## WHAT IS NEEDED
Within the data that follows, set down exactly the lines from the one containing "(** X10. Between" through the one containing "let st1 := fst", both ends included.

※

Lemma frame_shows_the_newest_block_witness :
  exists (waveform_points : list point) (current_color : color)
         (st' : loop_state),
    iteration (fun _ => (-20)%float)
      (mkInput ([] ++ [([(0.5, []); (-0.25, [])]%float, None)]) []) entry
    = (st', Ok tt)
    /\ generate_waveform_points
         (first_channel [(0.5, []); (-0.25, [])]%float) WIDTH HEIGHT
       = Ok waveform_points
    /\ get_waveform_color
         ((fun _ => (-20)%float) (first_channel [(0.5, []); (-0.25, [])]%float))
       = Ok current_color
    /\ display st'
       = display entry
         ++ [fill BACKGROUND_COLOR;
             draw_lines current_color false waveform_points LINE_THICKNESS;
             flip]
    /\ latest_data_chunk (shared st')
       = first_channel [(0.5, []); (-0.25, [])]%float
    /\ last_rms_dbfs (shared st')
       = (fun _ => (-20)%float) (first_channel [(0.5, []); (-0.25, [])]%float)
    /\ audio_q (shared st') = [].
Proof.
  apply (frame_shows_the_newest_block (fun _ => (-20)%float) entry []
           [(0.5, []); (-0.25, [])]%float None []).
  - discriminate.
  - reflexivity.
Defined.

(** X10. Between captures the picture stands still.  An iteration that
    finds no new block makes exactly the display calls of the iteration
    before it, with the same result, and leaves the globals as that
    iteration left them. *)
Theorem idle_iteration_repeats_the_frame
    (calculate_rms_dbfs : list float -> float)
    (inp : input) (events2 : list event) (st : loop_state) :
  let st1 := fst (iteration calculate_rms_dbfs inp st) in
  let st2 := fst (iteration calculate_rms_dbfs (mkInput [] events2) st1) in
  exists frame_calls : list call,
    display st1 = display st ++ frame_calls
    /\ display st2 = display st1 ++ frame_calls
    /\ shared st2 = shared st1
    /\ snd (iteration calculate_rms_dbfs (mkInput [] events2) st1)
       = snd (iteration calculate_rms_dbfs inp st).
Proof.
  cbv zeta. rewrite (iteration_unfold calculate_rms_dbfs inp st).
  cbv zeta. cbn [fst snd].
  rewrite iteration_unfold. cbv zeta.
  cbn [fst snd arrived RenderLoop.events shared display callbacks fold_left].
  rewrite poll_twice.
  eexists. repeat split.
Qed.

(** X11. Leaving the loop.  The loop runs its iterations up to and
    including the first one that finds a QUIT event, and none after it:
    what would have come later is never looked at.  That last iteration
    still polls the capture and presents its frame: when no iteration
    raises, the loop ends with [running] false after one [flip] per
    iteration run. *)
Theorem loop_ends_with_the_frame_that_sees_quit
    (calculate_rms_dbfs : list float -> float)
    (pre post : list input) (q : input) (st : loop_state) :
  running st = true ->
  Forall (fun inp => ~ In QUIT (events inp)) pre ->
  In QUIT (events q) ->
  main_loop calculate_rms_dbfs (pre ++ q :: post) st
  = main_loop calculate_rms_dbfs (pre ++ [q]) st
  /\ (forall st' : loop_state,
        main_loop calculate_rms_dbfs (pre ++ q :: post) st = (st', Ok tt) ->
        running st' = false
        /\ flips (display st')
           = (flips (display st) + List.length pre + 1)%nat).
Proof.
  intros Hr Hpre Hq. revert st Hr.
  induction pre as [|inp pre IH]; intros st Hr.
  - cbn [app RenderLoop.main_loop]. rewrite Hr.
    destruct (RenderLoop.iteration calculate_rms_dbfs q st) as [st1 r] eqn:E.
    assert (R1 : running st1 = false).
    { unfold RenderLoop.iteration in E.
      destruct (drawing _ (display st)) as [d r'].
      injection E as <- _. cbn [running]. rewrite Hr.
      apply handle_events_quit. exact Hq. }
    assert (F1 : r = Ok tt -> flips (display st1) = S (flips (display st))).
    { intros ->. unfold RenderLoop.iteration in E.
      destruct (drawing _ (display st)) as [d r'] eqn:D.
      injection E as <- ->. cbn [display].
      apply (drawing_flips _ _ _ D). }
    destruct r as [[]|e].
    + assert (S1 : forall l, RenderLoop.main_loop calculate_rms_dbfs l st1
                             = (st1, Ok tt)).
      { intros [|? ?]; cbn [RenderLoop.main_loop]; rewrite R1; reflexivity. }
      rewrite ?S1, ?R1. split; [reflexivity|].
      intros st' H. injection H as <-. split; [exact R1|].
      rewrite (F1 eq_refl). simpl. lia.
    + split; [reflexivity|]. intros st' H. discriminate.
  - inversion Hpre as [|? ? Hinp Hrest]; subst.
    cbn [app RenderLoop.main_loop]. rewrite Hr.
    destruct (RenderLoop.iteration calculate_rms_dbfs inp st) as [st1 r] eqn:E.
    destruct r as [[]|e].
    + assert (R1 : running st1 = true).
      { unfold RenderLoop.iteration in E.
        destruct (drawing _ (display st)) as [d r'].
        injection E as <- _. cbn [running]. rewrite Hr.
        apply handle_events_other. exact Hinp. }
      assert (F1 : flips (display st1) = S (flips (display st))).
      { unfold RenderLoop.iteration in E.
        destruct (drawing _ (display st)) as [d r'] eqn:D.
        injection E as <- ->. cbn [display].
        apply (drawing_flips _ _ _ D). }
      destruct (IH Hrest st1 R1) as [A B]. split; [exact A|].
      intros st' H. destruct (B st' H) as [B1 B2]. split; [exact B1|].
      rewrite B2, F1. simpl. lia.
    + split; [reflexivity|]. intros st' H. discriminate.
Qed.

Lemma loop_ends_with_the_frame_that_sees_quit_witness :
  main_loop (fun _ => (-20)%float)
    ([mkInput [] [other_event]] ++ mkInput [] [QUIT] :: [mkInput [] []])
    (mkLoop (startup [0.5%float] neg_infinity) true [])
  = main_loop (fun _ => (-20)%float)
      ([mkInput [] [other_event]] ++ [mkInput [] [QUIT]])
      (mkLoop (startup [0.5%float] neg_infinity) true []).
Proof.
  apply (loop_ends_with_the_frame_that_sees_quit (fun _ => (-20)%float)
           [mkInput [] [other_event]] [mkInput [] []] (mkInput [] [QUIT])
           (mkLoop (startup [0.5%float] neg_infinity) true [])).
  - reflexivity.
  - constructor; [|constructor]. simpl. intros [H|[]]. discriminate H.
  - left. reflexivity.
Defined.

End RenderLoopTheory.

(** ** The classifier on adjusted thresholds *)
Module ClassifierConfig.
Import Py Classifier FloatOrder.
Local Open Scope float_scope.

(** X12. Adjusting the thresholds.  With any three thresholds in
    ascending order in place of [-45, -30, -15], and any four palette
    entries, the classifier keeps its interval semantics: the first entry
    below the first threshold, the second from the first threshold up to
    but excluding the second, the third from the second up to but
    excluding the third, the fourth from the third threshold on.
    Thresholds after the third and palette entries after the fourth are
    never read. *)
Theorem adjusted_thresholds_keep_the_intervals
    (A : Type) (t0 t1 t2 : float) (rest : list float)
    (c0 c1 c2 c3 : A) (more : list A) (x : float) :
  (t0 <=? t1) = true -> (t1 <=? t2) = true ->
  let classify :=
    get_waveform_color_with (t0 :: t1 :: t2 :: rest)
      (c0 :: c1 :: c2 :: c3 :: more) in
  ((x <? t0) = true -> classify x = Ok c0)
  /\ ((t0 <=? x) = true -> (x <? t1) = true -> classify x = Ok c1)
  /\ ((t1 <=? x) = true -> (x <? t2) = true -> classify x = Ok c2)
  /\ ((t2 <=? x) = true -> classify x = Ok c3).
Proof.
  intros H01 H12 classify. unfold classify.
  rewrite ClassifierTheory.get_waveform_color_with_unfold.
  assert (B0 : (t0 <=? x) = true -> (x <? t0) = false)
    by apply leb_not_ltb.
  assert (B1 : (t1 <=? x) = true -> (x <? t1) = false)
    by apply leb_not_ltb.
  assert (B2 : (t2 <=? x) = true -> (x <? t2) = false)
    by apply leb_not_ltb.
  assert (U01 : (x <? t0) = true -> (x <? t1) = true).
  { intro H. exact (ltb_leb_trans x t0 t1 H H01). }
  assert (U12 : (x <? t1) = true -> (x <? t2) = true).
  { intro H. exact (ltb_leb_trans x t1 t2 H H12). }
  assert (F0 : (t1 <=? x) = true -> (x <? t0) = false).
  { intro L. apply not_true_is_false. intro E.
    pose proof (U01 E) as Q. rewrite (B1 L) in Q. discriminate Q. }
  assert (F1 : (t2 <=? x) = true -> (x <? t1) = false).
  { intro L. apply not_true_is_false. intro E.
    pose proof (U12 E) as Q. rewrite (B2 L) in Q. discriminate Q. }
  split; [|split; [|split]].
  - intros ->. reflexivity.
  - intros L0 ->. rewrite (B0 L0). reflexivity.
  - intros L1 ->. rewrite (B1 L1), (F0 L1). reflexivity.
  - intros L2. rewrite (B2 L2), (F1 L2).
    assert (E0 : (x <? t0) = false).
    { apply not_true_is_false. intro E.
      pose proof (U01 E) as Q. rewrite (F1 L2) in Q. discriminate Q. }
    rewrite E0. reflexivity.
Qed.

※

## ANSWER AREA
(** X10. Between captures the picture stands still.  An iteration that
    finds no new block makes exactly the display calls of the iteration
    before it, with the same result, and leaves the globals as that
    iteration left them. *)
Theorem idle_iteration_repeats_the_frame
    (calculate_rms_dbfs : list float -> float)
    (inp : input) (events2 : list event) (st : loop_state) :
  let st1 := fst (iteration calculate_rms_dbfs inp st) in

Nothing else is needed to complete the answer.